A major question is whether total ankle immobilization, such as provided by a CAM walker boot, was needed or whether a more lightweight and convenient brace was sufficient for a complete recovery from an uncomplicated fracture [9]. A CAM walker boot is often uncomfortable and is difficult to achieve normal ambulation. As it is recommended that the CAM walker, boot or cast should be worn for 2-3 months at which time the fracture is fully healed, it was important to determine if the lightweight and ambulatory nature would impede recovery by either slowing or result in incomplete recovery. Therefore, the recovery rate was determined by pain (resting and walking), swelling, limping, walking time (20 & 80 meter) at different times after ankle fracture (Figure 3) [10]. The results show that recovery determined by walking time was nearly normal in four weeks using the lightweight aluminum brace and the patient going about normal daily activities without interruption.
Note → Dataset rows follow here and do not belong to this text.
Lemma action_accepted (a : StreamAction) (w : World) (next : StreamState) :
  spec_table (State (strm w)) a = Some next ->
  exists w' evs,
    action a w = Ok (true, w') /\
    SEHistory (strm w') = SEHistory (strm w) ++ evs /\
    head evs = Some {| Action := a; From := State (strm w); Time := clock w |} /\
    follows_table (State (strm w)) evs = Some (State (strm w')).
Proof.
  destruct w as [r ps c o]. destruct r as [tm ch pt dt it pa pub st hist subs trs].
  cbn [strm State SEHistory clock].
  destruct st, a; cbn [spec_table]; intros H; try discriminate H; clear H.
  all: unfold action, action_n, action_body.
  all: unfold bind at 1; unfold gets at 1; cbn [strm State].
  all: unfold bind at 1; unfold time_Now at 1; cbn [clock].
  all: rewrite Next_spec_table; cbn [spec_table From Action].
  all: cbn.
  all: repeat (rewrite ?Next_spec_table; cbn [spec_table From Action]; step; cbn).
  all: try (eexists _, [_]; split; [reflexivity|]; cbn; split; [reflexivity|split;reflexivity]).
  all: try (eexists _, [_; _]; split; [reflexivity|]; cbn; rewrite <- ?app_assoc; split; [reflexivity|split;reflexivity]).
Qed.

#[local] Arguments action : simpl never.

Lemma quiet_resolves {A} (f : A -> nat) (l : list A) :
  quiet ((fun x => Resolve (f x)) <$> l).
Proof. induction l; constructor; auto. Qed.

Lemma action_closed (a : StreamAction) (w : World) :
  State (strm w) = STATE_CLOSED ->
  action a w = Ok (false, add_out [Log LDebug "wrong action"] w).
Proof. intros H. apply action_rejected. rewrite H. reflexivity. Qed.



Lemma IsClosed_iff (r : Stream) : IsClosed r = true <-> State r = STATE_CLOSED.
Proof. unfold IsClosed. apply bool_decide_eq_true. Qed.

#[local] Arguments IsClosed : simpl never.

Ltac closed_action :=
  unfold bind at 1;
  match goal with
  | |- context [action ?a ?w] =>
      rewrite (action_closed a w) by reflexivity; unfold add_out; cbn
  end.

Lemma dispatch_closed_publish v (w : World) :
  State (strm w) = STATE_CLOSED ->
  exists w', dispatch (ItPublish v) w = Ok (tt, w') /\ closed_step w w'.
Proof.
  destruct w as [r ps c o]. destruct r as [tm ch pt dt it' pa pub st hist subs trs].
  cbn [strm State]. intros ->. unfold closed_step, dispatch.
  unfold bind at 1, gets at 1. cbn [strm].
  rewrite (proj2 (IsClosed_iff _)) by reflexivity. cbn.
  destruct (same_publisher pub (Value v)); cbn; closed_action.
  all: eexists; split; [reflexivity|]; cbn; split; [reflexivity|split;[reflexivity|]].
  all: eexists; rewrite <- ?app_assoc; split; [reflexivity|]; repeat constructor.
Qed.

Lemma quiet_app (a b : list Effect) : quiet a -> quiet b -> quiet (a ++ b).
Proof. apply Forall_app_2. Qed.

Lemma quiet_Add sub w s : quiet (snd (Subscribers.Add sub w s)).
Proof. unfold Subscribers.Add. destruct (Subscribers.NeedWait w); repeat constructor. Qed.

Lemma quiet_OnTrack tr s : quiet (snd (Subscribers.OnTrack tr s)).
Proof. apply quiet_resolves. Qed.

Lemma quiet_AbortWait s : quiet (snd (Subscribers.AbortWait s)).
Proof. apply quiet_resolves. Qed.

Ltac finish_closed :=
  eexists; split; [reflexivity|]; cbn; split; [reflexivity|split; [reflexivity|]];
  eexists; rewrite <- ?app_assoc; split; [reflexivity|];
  repeat (apply quiet_app || apply quiet_Add || apply quiet_OnTrack
          || apply quiet_AbortWait || apply quiet_resolves
          || (constructor; [reflexivity|]) || constructor).

Lemma dispatch_closed_subscribe v (w : World) :
  State (strm w) = STATE_CLOSED ->
  exists w', dispatch (ItSubscribe v) w = Ok (tt, w') /\ closed_step w w'.
Proof.
  destruct w as [r ps c o]. destruct r as [tm ch pt dt it' pa pub st hist subs trs].
  cbn [strm State]. intros ->. unfold closed_step, dispatch.
  unfold bind at 1, gets at 1. cbn [strm].
  rewrite (proj2 (IsClosed_iff _)) by reflexivity. cbn.
  destruct pub as [p|]; cbn.
  all: rewrite andb_false_r; cbn.
  all: finish_closed.
Qed.


Ltac unfold_monad :=
  cbv beta delta [bind gets modify emits emit ret panic timeout_Reset timeout_Stop
                  set_pulseSuber Subscribers_AbortWait GetPublisherConfig onSuberClose];
  cbn.

(** [action_body] calls [self] only for LastLeave, on a stream that has
    just entered Publishing. *)
Lemma action_body_ext (f g : StreamAction -> M World bool) (a : StreamAction) (w : World) :
  (forall w', State (strm w') = STATE_PUBLISHING ->
              f ACTION_LASTLEAVE w' = g ACTION_LASTLEAVE w') ->
  action_body f a w = action_body g a w.
Proof.
  intros H. destruct w as [r ps c o].
  destruct r as [tm ch pt dt it pa pub st hist subs trs].
  unfold action_body. unfold_monad. rewrite Next_spec_table; cbn [From Action].
  destruct (spec_table st a) as [[| | |]|]; try reflexivity.
  cbn. destruct ((0 <? it) && (Subscribers.Len subs =? 0)); [|reflexivity].
  apply H. reflexivity.
Qed.

Lemma action_body_leave (f g : StreamAction -> M World bool) (w : World) :
  State (strm w) = STATE_PUBLISHING ->
  action_body f ACTION_LASTLEAVE w = action_body g ACTION_LASTLEAVE w.
Proof.
  destruct w as [r ps c o]. destruct r as [tm ch pt dt it pa pub st hist subs trs].
  cbn [strm State]. intros ->.
  unfold action_body. unfold_monad. rewrite Next_spec_table. reflexivity.
Qed.

(** The recursion of [action] is one call deep: a transition into
    Publishing may go on with LastLeave, which leads to WaitClose, where
    nothing follows.  So more fuel than 2 changes nothing. *)
Lemma action_depth (n : nat) (a : StreamAction) (w : World) :
  action_n (S (S n)) a w = action a w.
Proof.
  unfold action. cbn [action_n]. apply action_body_ext.
  intros w' Hw'. cbn [action_n]. apply action_body_leave. exact Hw'.
Qed.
The lightweight brace could be easily removed for sleeping or showering, and could be reapplied quickly with the tightening of only 2 or 3 straps.
Rehabilitation
To regain full function of the ankle, rehabilitation was started after 3 weeks. Four sets of three standard exercises were carried out two times a day. The sets of exercise focused on internal muscles of the foot (scrunching), external muscles (inversion, eversion and rotation, writing letters), leg muscles (toe rises) and balancing muscles (balancing on feet and picking up balls on the floor). The patient accomplished all the tasks with gradual improvement over a two-week period to complete recovery by Week 6 (Figure 3).
Conclusion
This is a case report of a lateral evulsion fracture of the distal fibula of the left foot. A novel lightweight brace is described that enables normal ambulation, normal weight bearing, normal healing, and good compliance since it can be worn with normal shoes under the pants. The results suggest that complete immobilization with a cast or CAM walker and extensive nonweight bearing and time off work is not necessary for some patients with non-displaced, distal fibular fractures and that prolonged periods of immobilization and more sophisticated braces are not cost effective in terms of time and money and do not result in superior recovery.